Per capita, the seniors of Hong Kong currently have the highest spending power ($37,937), almost the same as the seniors of Luxembourg in Europe ($38,907). This is projected to increase 28% to $48,508 over the next decade resulting in Hong Kong having the highest per capita spending power in the world in this cohort.
Broken down by gender, there are currently almost 42 million more women than men in this age group. This difference will increase to 65 million, representing 15% more women than men overall.
High Silver Economy per capita Growth Expected in South and Southeast Asia
While China is and will continue to be one of the biggest Silver Economy markets in all of Asia along with India and Japan (these countries combined currently represent over two-thirds of the entire Asian Silver Economy), some of the largest growth over the next decade will come from South and Southeast Asia with the exception of Pakistan, Singapore, and Brunei. The following countries are expected to experience per capita spending power growth of above 80%: Bangladesh, India, Laos, Myanmar, and Vietnam. At the country level, Japan is expected to experience the smallest growth at 16% (from $944 billion to $1.1 trillion), which is expected since this cohort is expected to experience by far the smallest growth in headcount in all of Asia (7%) over the next decade.
Low to negative per capita spending power growth in the Middle East
While the 60+ cohort headcount is expected to explode in the Middle East, per capita spending power will not. Growth for countries in this region (with the exception of Lebanon and Yemen) is expected to be low and, in some cases, slightly negative, even though headcount growth ranges from a low of 29% in Israel to a high of 279% in the United Arab Emirates.
How important is the Silver Economy in Asia?

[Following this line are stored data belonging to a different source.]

(** ** The receivers of the inherited methods *)

(** An [Event] always hands out its view, so [pushQuit] on it always
    writes and pushes. *)
Lemma dt_Event_returns (World : Type)
    (pushEvent : list byte -> World -> bool * list byte * World)
    (s : Event.t * World) :
  EventUnion.dt (Impl := Event.impl World pushEvent) s
  = Return {| byteOffset := 0; byteLength := SizeOfSdlEvent |}.
Proof. reflexivity. Qed.

(** On an [Event], then, [pushQuit(e)] never throws: it writes the quit
    record over the event's record and hands it to the native push, once. *)
Lemma pushQuit_on_Event (EventType : EventTypeName -> Z)
    (write_QuitEvent : QuitEvent -> list byte -> list byte)
    (World : Type)
    (pushEvent : list byte -> World -> bool * list byte * World)
    (e : PartialCommon) (ev : Event.t) (w : World) (calls : nat) :
  EventUnion.pushQuit
    (I := EventUnion.counting (Event.impl World pushEvent))
    EventType write_QuitEvent e ((ev, w), calls)
  = (Return tt,
     (snd (EventUnion.push
             (Impl := Event.impl World pushEvent)
             (Event.set_record
                (view_store
                   (Event.record ev)
                   {| byteOffset := 0; byteLength := SizeOfSdlEvent |}
                   (write_QuitEvent
                      (EventUnion.quit_record EventType e)
                      (view_bytes
                         (Event.record ev)
                         {| byteOffset := 0; byteLength := SizeOfSdlEvent |})))
                ev, w)),
      Datatypes.S calls)).
Proof.
  unfold EventUnion.pushQuit.
  rewrite (pushVariant_on_view
             (Event.impl World pushEvent) write_QuitEvent
             (EventUnion.quit_record EventType e) (ev, w) calls
             {| byteOffset := 0; byteLength := SizeOfSdlEvent |} eq_refl).
  cbn [EventUnion.push EventUnion.set_bytes EventUnion.bytes
       Event.impl fst snd].
  match goal with |- context [Event.push ?W ?p ?x ?y] =>
    destruct (Event.push W p x y) as [[ok e'] w'] end.
  reflexivity.
Qed.
Lemma linked_copy_edge G adj u ve a b :
  linked (copy_edge G adj u ve) a b <->
  linked adj a b \/ (a = u /\ b = fst ve) \/ (a = fst ve /\ b = u).
Proof.
  unfold copy_edge. destruct ve as [v e]. simpl.
  rewrite !linked_set_entry. tauto.
Qed.

Lemma linked_copy_edges G u nbrs : forall adj a b,
  linked (fold_left (fun x ve => copy_edge G x u ve) nbrs adj) a b <->
  linked adj a b \/ (a = u /\ In b (dict_keys nbrs)) \/
  (b = u /\ In a (dict_keys nbrs)).
Proof.
  induction nbrs as [|ve t IH]; simpl; intros adj a b; [tauto|].
  rewrite IH, linked_copy_edge. intuition (subst; auto).
Qed.

Lemma linked_copy_all G L : forall adj a b,
  linked (fold_left (copy_edges G) L adj) a b <->
  linked adj a b \/ entry L a b \/ entry L b a.
Proof.
  unfold entry. induction L as [|[u nbrs] t IH]; simpl; intros adj a b.
  - split; [auto | intros [H|[(n & [] & _)|(n & [] & _)]]; exact H].
  - rewrite IH. unfold copy_edges. simpl. rewrite linked_copy_edges. split.
    + intros [[H|[[-> H]|[-> H]]]|[(n & Hn & Hb)|(n & Hn & Hb)]]; eauto 8.
    + intros [H|[(n & [[= <- <-]|Hn] & Hb)|(n & [[= <- <-]|Hn] & Hb)]]; eauto 8.
Qed.

Lemma linked_empty (nodes : Dict NodeAttr) a b :
  ~ linked (map (fun na => (fst na, [])) nodes) a b.
Proof.
  unfold linked, adj_get. intros [e H].
  induction nodes as [|[n x] t IH]; simpl in H; [discriminate|].
  destruct (String.eqb n a); [discriminate | auto].
Qed.

Lemma nx_copy_has_edge G a b :
  has_edge (nx_copy G) a b <-> entry (g_adj G) a b \/ entry (g_adj G) b a.
Proof.
  rewrite has_edge_linked. unfold nx_copy. simpl. rewrite linked_copy_all.
  split; [intros [H|H]; [now apply linked_empty in H | exact H] | auto].
Qed.

Lemma entry_has_edge G a b :
  NoDup (dict_keys (g_adj G)) -> (entry (g_adj G) a b <-> has_edge G a b).
Proof.
  intros Hnd. unfold entry, has_edge, dict_keys. split.
  - intros (nbrs & Ha & Hb). apply in_map_iff in Hb.
    destruct Hb as ([k e] & Hk & Hb). simpl in Hk. subst k.
    destruct (dict_In_get _ _ _ Hb) as [e' He'].
    exists nbrs, e'. split; [now apply dict_nodup_In_get | exact He'].
  - intros (nbrs & e & Ha & Hb). exists nbrs.
    split; [now apply dict_get_In|].
    apply dict_get_In in Hb. change b with (fst (b, e)). now apply in_map.
Qed.

(** On a well-formed graph the copy has exactly the links of the graph. *)
Lemma nx_copy_same_links G a b :
  wf_graph G -> (has_edge (nx_copy G) a b <-> has_edge G a b).
Proof.
  intros (_ & Hna & _ & Hs). rewrite nx_copy_has_edge, !entry_has_edge by exact Hna.
  split; [intros [H|H]; [exact H | now apply Hs] | auto].
Qed.

Lemma set_entry_keys adj u v e n :
  dict_get adj n <> None -> dict_get (set_entry adj u v e) n <> None.
Proof.
  unfold set_entry. rewrite dict_get_set.
  destruct (String.eqb u n); [discriminate | auto].
Qed.

Lemma copy_all_keep (Q : Dict (Dict EdgeAttr) -> Prop) G :
  (forall adj u v e, Q adj -> Q (set_entry adj u v e)) ->
  forall L adj, Q adj -> Q (fold_left (copy_edges G) L adj).
Proof.
  intros Hset. induction L as [|[u nbrs] t IH]; simpl; intros adj HQ; [exact HQ|].
  apply IH. unfold copy_edges. simpl. clear IH. revert adj HQ.
  induction nbrs as [|[v e] r IHr]; simpl; intros adj HQ; [exact HQ|].
  apply IHr. unfold copy_edge. now apply Hset, Hset.
Qed.

Lemma nx_copy_wf G : wf_graph G -> wf_graph (nx_copy G).
Proof.
  intros Hwf. assert (Hnn := proj1 Hwf). split; [exact Hnn|]. split; [|split].
  - unfold nx_copy. simpl. apply copy_all_keep.
    + intros adj u v e. apply dict_set_keys_nodup.
    + unfold dict_keys in *. rewrite map_map. simpl. exact Hnn.
  - intros n Hn. unfold nx_copy. simpl.
    apply (copy_all_keep (fun adj => dict_get adj n <> None)).
    + intros adj u v e. apply set_entry_keys.
    + simpl in Hn. unfold dict_mem in Hn. clear Hwf Hnn.
      induction (g_node G) as [|[k x] t IH]; simpl in *; [discriminate|].
      destruct (String.eqb k n); [discriminate | auto].
  - intros u v. rewrite !nx_copy_has_edge. tauto.
Qed.

(** Every listed link is in the graph, and none is listed twice (in either
    orientation). *)
Fixpoint present_once (G : NetworkGraph) (fs : list Edge) : Prop :=
  match fs with
  | [] => True
  | f :: t =>
      has_edge G (fst f) (snd f) /\
      (forall g, In g t -> ~ same_link f (fst g) (snd g)) /\
      present_once G t
  end.

Lemma remove_edges_present fs : forall G,
  wf_graph G -> present_once G fs ->
  exists G', remove_edges G fs = Ok G' /\ wf_graph G'.
Proof.
  induction fs as [|f t IH]; simpl; intros G Hwf Hp; [eauto|].
  destruct Hp as (He & Hd & Hp).
  destruct (remove_edge_present Hwf He) as [G1 E1]. rewrite E1. simpl.
  apply IH; [eapply remove_edge_wf; eauto|].
  clear IH He. revert Hd Hp. induction t as [|g t IHt]; simpl; [auto|].
  intros Hd (Hg & Hgd & Hgt). split; [|split; [exact Hgd|]].
  - apply (remove_edge_has_edge _ _ _ E1). split; [exact Hg|].
    assert (Hns := Hd g (or_introl eq_refl)). unfold same_link in Hns.
    split; intros [? ?]; apply Hns; auto.
  - apply IHt; [|exact Hgt]. intros h Hh. apply Hd. now right.
Qed.

(** A listed link that is not in the graph makes the loop raise. *)
Lemma remove_edges_absent fs : forall G f,
  In f fs -> has_edgeb G (fst f) (snd f) = false ->
  remove_edges G fs = Raise NetworkXError.
Proof.
  induction fs as [|g t IH]; simpl; intros G f; [tauto|].
  intros [->|Hin] Habs.
  - now rewrite remove_edge_absent.
  - destruct (remove_edge G (fst g) (snd g)) as [G1|e] eqn:E1; simpl.
    + apply (IH G1 f Hin).
      destruct (has_edgeb G1 (fst f) (snd f)) eqn:E; [|reflexivity].
      apply has_edgeb_spec in E. apply (remove_edge_has_edge _ _ _ E1) in E.
      destruct E as [E _]. apply has_edgeb_spec in E. congruence.
    + revert E1. unfold remove_edge.
      destruct (dict_get (g_adj G) (fst g)) as [nu|]; [|congruence].
      destruct (dict_mem nu (snd g)); [|congruence].
      destruct (String.eqb (fst g) (snd g)); [discriminate|].
      destruct (dict_get _ (snd g)) as [nv|]; [|congruence].
      destruct (dict_mem nv (fst g)); [discriminate | congruence].
Qed.

Lemma present_once_mono G G' fs :
  (forall a b, has_edge G a b -> has_edge G' a b) ->
  present_once G fs -> present_once G' fs.
Proof.
  intros Hsub. induction fs as [|f t IH]; simpl; [auto|].
  intros (He & Hd & Hp). auto.
Qed.

(** On a well-formed topology whose listed failures are links of it, each
    listed once, [dijkstra] returns its two tables. *)
Lemma dijkstra_total failures s :
  wf_graph (topo s) -> present_once (topo s) (failed failures) ->
  exists G' r,
    without_failures (topo s) failures = Ok G' /\ wf_graph G' /\
    all_pairs_dijkstra G' = Ok r /\
    snd (dijkstra failures s) = Ok (tables_of r).
Proof.
  intros Hwf Hp. rewrite dijkstra_snd. unfold dijkstra_result.
  assert (exists G', without_failures (topo s) failures = Ok G' /\ wf_graph G')
    as (G' & HG & Hwf').
  { destruct failures as [fs|]; simpl in *; [|eauto].
    apply remove_edges_present; [now apply nx_copy_wf|].
    apply (@present_once_mono (topo s) _ fs); [|exact Hp].
    intros a b. now apply nx_copy_same_links. }
  destruct (all_pairs_dijkstra_total Hwf') as [r Hr].
  exists G', r. rewrite HG. simpl. rewrite Hr. auto.
Qed.

(** A decidable check of [wf_graph]. *)
Fixpoint nodupb (l : list string) : bool :=
  match l with
  | [] => true
  | x :: t => negb (existsb (String.eqb x) t) && nodupb t
  end.

Lemma nodupb_sound l : nodupb l = true -> NoDup l.
Proof.
  induction l as [|x t IH]; simpl; [constructor|].
  rewrite andb_true_iff, negb_true_iff. intros [Hx Ht].
  constructor; [|now apply IH].
  intros Hin. assert (existsb (String.eqb x) t = true); [|congruence].
  apply existsb_exists. exists x. split; [exact Hin | apply String.eqb_refl].
Qed.

Definition wf_graphb (G : NetworkGraph) : bool :=
  nodupb (dict_keys (g_node G)) && nodupb (dict_keys (g_adj G)) &&
  forallb (dict_mem (g_adj G)) (dict_keys (g_node G)) &&
  forallb (fun un => forallb (fun ve => has_edgeb G (fst ve) (fst un)) (snd un))
    (g_adj G).

Lemma dict_mem_keys {V} (d : Dict V) k : dict_mem d k = true -> In k (dict_keys d).
Proof.
  unfold dict_mem. destruct (dict_get d k) as [v|] eqn:E; [|discriminate].
  intros _. apply dict_get_In in E. unfold dict_keys.
  change k with (fst (k, v)). now apply in_map.
Qed.

Lemma wf_graphb_sound G : wf_graphb G = true -> wf_graph G.
Proof.
  unfold wf_graphb. rewrite !andb_true_iff, !forallb_forall.
  intros [[[Hn1 Hn2] H1] H2].
  split; [now apply nodupb_sound|]. split; [now apply nodupb_sound|]. split.
  - intros n Hn. apply dict_mem_keys in Hn. specialize (H1 _ Hn).
    unfold dict_mem in H1. destruct (dict_get (g_adj G) n); congruence.
  - intros u v (nu & e & Hu & Hv). apply has_edgeb_spec.
    apply dict_get_In in Hu, Hv. specialize (H2 _ Hu). simpl in H2.
    rewrite forallb_forall in H2. exact (H2 _ Hv).
Qed.

(** The graph [dijkstra] runs on has the links of the topology but the
    failed ones. *)
Lemma without_failures_links G failures G' :
  wf_graph G -> without_failures G failures = Ok G' ->
  forall a b, has_edge G' a b <->
              has_edge G a b /\ forall f, In f (failed failures) -> ~ same_link f a b.
Proof.
  intros Hwf. destruct failures as [fs|]; simpl.
  - intros H a b. rewrite (remove_edges_has_edge _ _ H a b).
    now rewrite (nx_copy_same_links a b Hwf).
  - intros [= <-] a b. split; [intros H; split; [exact H | intros f []] | tauto].
Qed.

(** C5. Whatever the topology (a graph as networkx keeps it) and the
    failures handed to [dijkstra], every path of the returned path table is a
    walk, from its source key to its destination key, of the topology with
    the failed links removed: each pair of consecutive nodes on it is a link
    of that remaining graph, hence a link of the topology that is none of the
    failed ones. *)
Theorem dijkstra_paths_avoid_failures (failures : option (list Edge))
  (s : State) (D : DistTable) (P : PathTable) :
  wf_graph (topo s) ->
  snd (dijkstra failures s) = Ok (D, P) ->
  exists G',
    without_failures (topo s) failures = Ok G' /\
    forall src dst p, lookup2 P src dst = Ok p ->
      walk G' src dst p /\
      forall i a b, nth_error p i = Some a -> nth_error p (S i) = Some b ->
        has_edge G' a b /\ has_edge (topo s) a b /\
        forall f, In f (failed failures) -> ~ same_link f a b.
Proof.
  intros Hwf. rewrite dijkstra_snd. intros H.
  destruct (dijkstra_result_walk _ _ H) as (G' & HG & Hw).
  exists G'. split; [exact HG|].
  intros src dst p Hp. specialize (Hw _ _ _ Hp). split; [exact Hw|].
  intros i a b Ha Hb.
  assert (He := walk_consecutive Hw _ Ha Hb). split; [exact He|].
  now apply (without_failures_links _ Hwf HG).
Qed.

(** The ring with the link s1-s2 down. *)
Definition ring3_failures : option (list Edge) := Some [("s1", "s2")].

Definition ring3_tables : DistTable * PathTable :=
  Eval vm_compute in
    match snd (dijkstra ring3_failures (initial_state ring3 2)) with
    | Ok t => t
    | Raise _ => ([], [])
    end.

Lemma ring3_wf : wf_graph ring3.
Proof. apply wf_graphb_sound. vm_compute. reflexivity. Qed.

Lemma dijkstra_paths_avoid_failures_witness :
  exists G',
    without_failures ring3 ring3_failures = Ok G' /\
    forall src dst p, lookup2 (snd ring3_tables) src dst = Ok p ->
      walk G' src dst p /\
      forall i a b, nth_error p i = Some a -> nth_error p (S i) = Some b ->
        has_edge G' a b /\ has_edge ring3 a b /\
        forall f, In f (failed ring3_failures) -> ~ same_link f a b.
Proof.
  apply (@dijkstra_paths_avoid_failures ring3_failures (initial_state ring3 2)
           (fst ring3_tables) (snd ring3_tables)).
  - exact ring3_wf.
  - vm_compute. reflexivity.
Defined.

(* ================================================================== *)
(** ** Loop-free alternates *)

Lemma res_fold_inv {A S} (I : S -> Prop) (body : A -> S -> Res S) l :
  forall acc r,
  I acc ->
  (forall x a a', In x l -> I a -> body x a = Ok a' -> I a') ->
  res_fold l acc body = Ok r -> I r.
Proof.
  induction l as [|x t IH]; simpl; intros acc r Hacc Hstep.
  - now intros [= <-].
  - destruct (body x acc) as [a'|] eqn:E; simpl; [|discriminate].
    apply IH.
    + eapply Hstep; [now left | exact Hacc | exact E].
    + intros y a a'' Hy. apply Hstep. now right.
Qed.
(** * A shallow embedding of [generator/generator.py] (class [BankDataGenerator])

    The generator keeps an in-process cache ([self.users], [self.accounts],
    ...) next to a PostgreSQL store that it reaches through [get_cursor],
    a context manager that commits when its block ends normally and rolls
    back when the block raises.  The embedding keeps the two apart: the
    in-process state is never undone, the store is.

    Modelling conventions.
    - Money.  Balances are SQL NUMERIC values with two decimals and are
      represented exactly, as an integer number of hundredths ([Z]):
      [100.00] is [10000].  The amounts of [generate_transaction] are
      Python floats; an amount is named by the decimal it stands for,
      again in hundredths, which is what the store keeps of it.  Where
      the code computes with the float itself (the sum of line 223, the
      product of line 247, the comparison of line 250) the computation
      is the one of IEEE 754 binary64, taken from the standard library's
      specification of it ([SpecFloat], precision 53, [emax] 1024).
    - Randomness.  Every [random.*] call of an operation is an input of
      that operation (a record of draws).
    - Store errors.  Each [cur.execute] may raise; which statements do is
      an input too ([faulty]).
    - Every table with a key the code selects on ([bank_account_id],
      [payment_system_id], the pair of [user_achievements]) is a finite
      map or set on that key. *)

From Stdlib Require Import ZArith QArith Qround String Ascii List Lia Lqa.
From Stdlib Require Import Decimal DecimalString DecimalPos DecimalN Sorted.
From Stdlib Require Import SpecFloat Qpower.
From stdpp Require Import base option list strings gmap.

Local Open Scope Z_scope.
Local Open Scope string_scope.

(** ** Results of running Python code *)

(** [Ok v]: the block ran to its end (or to a [return]) with value [v];
    [Raise]: an exception is propagating; [Hang]: the resampling loop of
    [generate_transaction] used up every draw it was given and is still
    running. *)
Inductive result (A : Type) : Type :=
  | Ok (v : A)
  | Raise
  | Hang.
Arguments Ok {A} v.
Arguments Raise {A}.
Arguments Hang {A}.

(** ** Data model *)

Inductive status := completed | failed.

(** A row of [self.accounts] (a [RealDictRow]).  [owner_id] is selected
    by [initialize_cache] but not returned by the INSERT of
    [create_account]; a NULL or absent [currency] is [None]. *)
Record account := Account {
  bank_account_id : Z;
  owner_id : option Z;
  balance : Z;
  currency : option string;
  account_number : string
}.

Definition set_balance (b : Z) (a : account) : account :=
  {| bank_account_id := bank_account_id a; owner_id := owner_id a;
     balance := b; currency := currency a;
     account_number := account_number a |}.

(** Rows of the store's tables, with the columns the code writes. *)
Record bank_account_row := BankAccountRow {
  ba_account_number : string;
  ba_balance : Z;
  ba_payment_system : string;
  ba_currency : option string;
  ba_owner_id : Z
}.

Record transaction_row := TransactionRow {
  tx_sender_account_id : option Z;
  tx_receiver_account_id : Z;
  tx_amount : Z;
  tx_converted_amount : Z;
  tx_description : string;
  tx_type_id : Z;
  tx_status : status
}.
(** * @quave/migrations: the migration engine, embedded and verified

    A shallow embedding of [src/migrations.ts] (class [Migrations]),
    [src/logger.ts] (class [Logger]) and [src/types.ts].

    Modelling conventions.
    - A JavaScript [number] is an integer ([Z]), [NaN] or an infinity;
      fractional numbers are outside the model.  [add] is embedded on what
      JavaScript can pass it, a [version] of any type, [NaN] included, and
      on a registry that holds what it stores.  The engine is embedded on
      instances whose registered versions are integers, as is the version
      of the control document; [add_integer] is [add] on such instances.
    - A string is a sequence of code units below 256.
    - [Array.prototype.sort] is fixed by ECMAScript only for a consistent
      comparator; [add] takes the sort of the host as a parameter, and the
      theorems assume of it what the standard says.
    - A thrown value is an [Error] whose message is a string, a value that
      [String()] renders, or a value on which [String()] itself throws.
    - The MongoDB collection is reduced to its one document of interest, the
      one with [_id: 'control'].  Every request to the driver may fail: the
      world carries a schedule of driver faults, one entry per request.
    - [async] methods become state transformers over the [World]; a rejected
      promise and a synchronous [throw] are both the outcome [Throw].
    - User migration actions act on a user state [U], disjoint from the
      control collection, and may throw.
    - Two pieces of ghost state make runs observable: [events] (the calls
      of [lock], [unlock], [updateVersion] and of the migration actions, in
      order) and [logs] (what the logger emitted).

    Layout: the embedding of the three source files; the vocabulary of the
    statements; sample registries; the lemmas on the registry, on arrays
    and on each method; the theorems on [add] and on the runs of
    [_migrateTo] and [migrateTo]; what holds of every run under any fault
    schedule, and of [getVersion], [lock], [unlock] and [reset]; concrete
    runs, among them the test suite of the package; the order of
    registration, instances as the public methods build them, and string
    commands. *)

From Stdlib Require Import ZArith List String Ascii Bool Lia.
From Stdlib Require Import Sorting.Sorted Sorting.Permutation.
Import ListNotations.

Set Implicit Arguments.
Local Open Scope Z_scope.

(* ------------------------------------------------------------------ *)
(** ** JavaScript values *)

(** [number]: an integer, the [NaN] that [parseInt] yields, or
    [Infinity] / [-Infinity]. *)
Inductive number : Type :=
| Num (z : Z)
| NaN
| Infinity (negative : bool).

(** [a === b] on numbers: [NaN] equals nothing. *)
Definition strict_eq (a b : number) : bool :=
  match a, b with
  | Num x, Num y => x =? y
  | Infinity x, Infinity y => Bool.eqb x y
  | _, _ => false
  end.

(** [a < b] on numbers: false as soon as one side is [NaN]. *)
Definition less_than (a b : number) : bool :=
  match a, b with
  | Num x, Num y => x <? y
  | Num _, Infinity negative => negb negative
  | Infinity negative, Num _ => negative
  | Infinity x, Infinity y => x && negb y
  | _, _ => false
  end.

(** [a <= b] on numbers. *)
Definition less_or_equal (a b : number) : bool :=
  match a, b with
  | Num x, Num y => x <=? y
  | Num _, Infinity negative => negb negative
  | Infinity negative, Num _ => negative
  | Infinity x, Infinity y => x || negb y
  | _, _ => false
  end.

(** [a - b] on numbers; on integers only its sign is used. *)
Definition minus (a b : number) : number :=
  match a, b with
  | Num x, Num y => Num (x - y)
  | Num _, Infinity negative => Infinity (negb negative)
  | Infinity negative, Num _ => Infinity negative
  | Infinity x, Infinity y => if Bool.eqb x y then NaN else Infinity x
  | _, _ => NaN
  end.

(** The double nearest to an integer, ties to even; only integers of
    magnitude [2^53] and more are moved. *)
Definition to_double (z : Z) : number :=
  let a := Z.abs z in
  if a <? 2 ^ 53 then Num z
  else
    let e := Z.log2 a - 52 in
    let q := a / 2 ^ e in
    let r := a mod 2 ^ e in
    let half := 2 ^ (e - 1) in
    let q' := if r <? half then q
              else if half <? r then q + 1
              else if Z.even q then q else q + 1 in
    let m := q' * 2 ^ e in
    if 2 ^ 1024 <=? m then Infinity (z <? 0) else Num (Z.sgn z * m).

(** What JavaScript can pass where a number is expected: a number, or a
    value of another type. *)
Inductive js_value : Type :=
| JsNumber (n : number)
| JsOther.

(** ['up' | 'down'] *)
Inductive direction : Type := Up | Down.

(** [string | number] (and [undefined], which the runtime check in [migrateTo] allows for). *)
Inductive command : Type :=
| CmdNumber (n : number)
| CmdString (s : string)
| CmdUndefined.

(** The messages of the [Error] objects the engine creates, one constructor
    per template; [Text] is any other message (user code, the driver). *)
Inductive message : Type :=
| MustSupplyUp                       (* 'Migration must supply an up function.' *)
| MustSupplyVersion                  (* 'Migration must supply a version number.' *)
| VersionMustBePositive              (* 'Migration version must be greater than 0' *)
| DatabaseNotSetCall                 (* 'Database connection not set. Call setDatabase() first.' *)
| DatabaseNotSet                     (* 'Database connection not set' *)
| InvalidCommand (c : command)       (* `Cannot migrate using invalid command: ${command}` *)
| ControlIsLocked                    (* 'Migration control is locked' *)
| IndexNotFound (idx : Z)            (* `Migration at index ${idx} not found` *)
| CannotMigrate (d : direction) (v : Z) (* `Cannot migrate ${direction} on version ${migration.version}` *)
| CantFindVersion (v : number)       (* `Can't find migration version ${version}` *)
| Text (s : string).

(** A thrown value: an [Error] instance; or anything else, by its
    [String()] rendering; or anything else on which [String()] throws
    [raised], as it throws a [TypeError] on [Object.create(null)]. *)
Inductive exn : Type :=
| JsError (m : message)
| JsValue (s : string)
| JsUnprintable (raised : exn).

(** How a call ends: it returns, it throws (or its promise rejects), or the
    process exits ([process.exit]). *)
Inductive outcome (A : Type) : Type :=
| Ok (a : A)
| Throw (e : exn)
| Exit (code : Z).
Arguments Throw {A} e.
Arguments Exit {A} code.

(** [error instanceof Error ? error.message : String(error)] *)
Definition error_text (e : exn) : outcome message :=
  match e with
  | JsError m => Ok m
  | JsValue s => Ok (Text s)
  | JsUnprintable raised => Throw raised
  end.

(** [error instanceof Error ? error : new Error(String(error))] *)
Definition as_Error (e : exn) : outcome exn :=
  match e with
  | JsError m => Ok (JsError m)
  | JsValue s => Ok (JsError (Text s))
  | JsUnprintable raised => Throw raised
  end.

It’s clear that the Silver Economy cohort in Asia is huge but it has a smaller share of the region’s total spending power (15%) compared to Europe’s 28%. By 2030, this will increase slightly to 18%. While much of this is the result of demographic change, our projections indicate that, except for the Middle East, growth in spending power is outpacing the headcount growth of this cohort. Companies and organizations with global operations should not only look at the Silver Economy in Europe but Asia as well.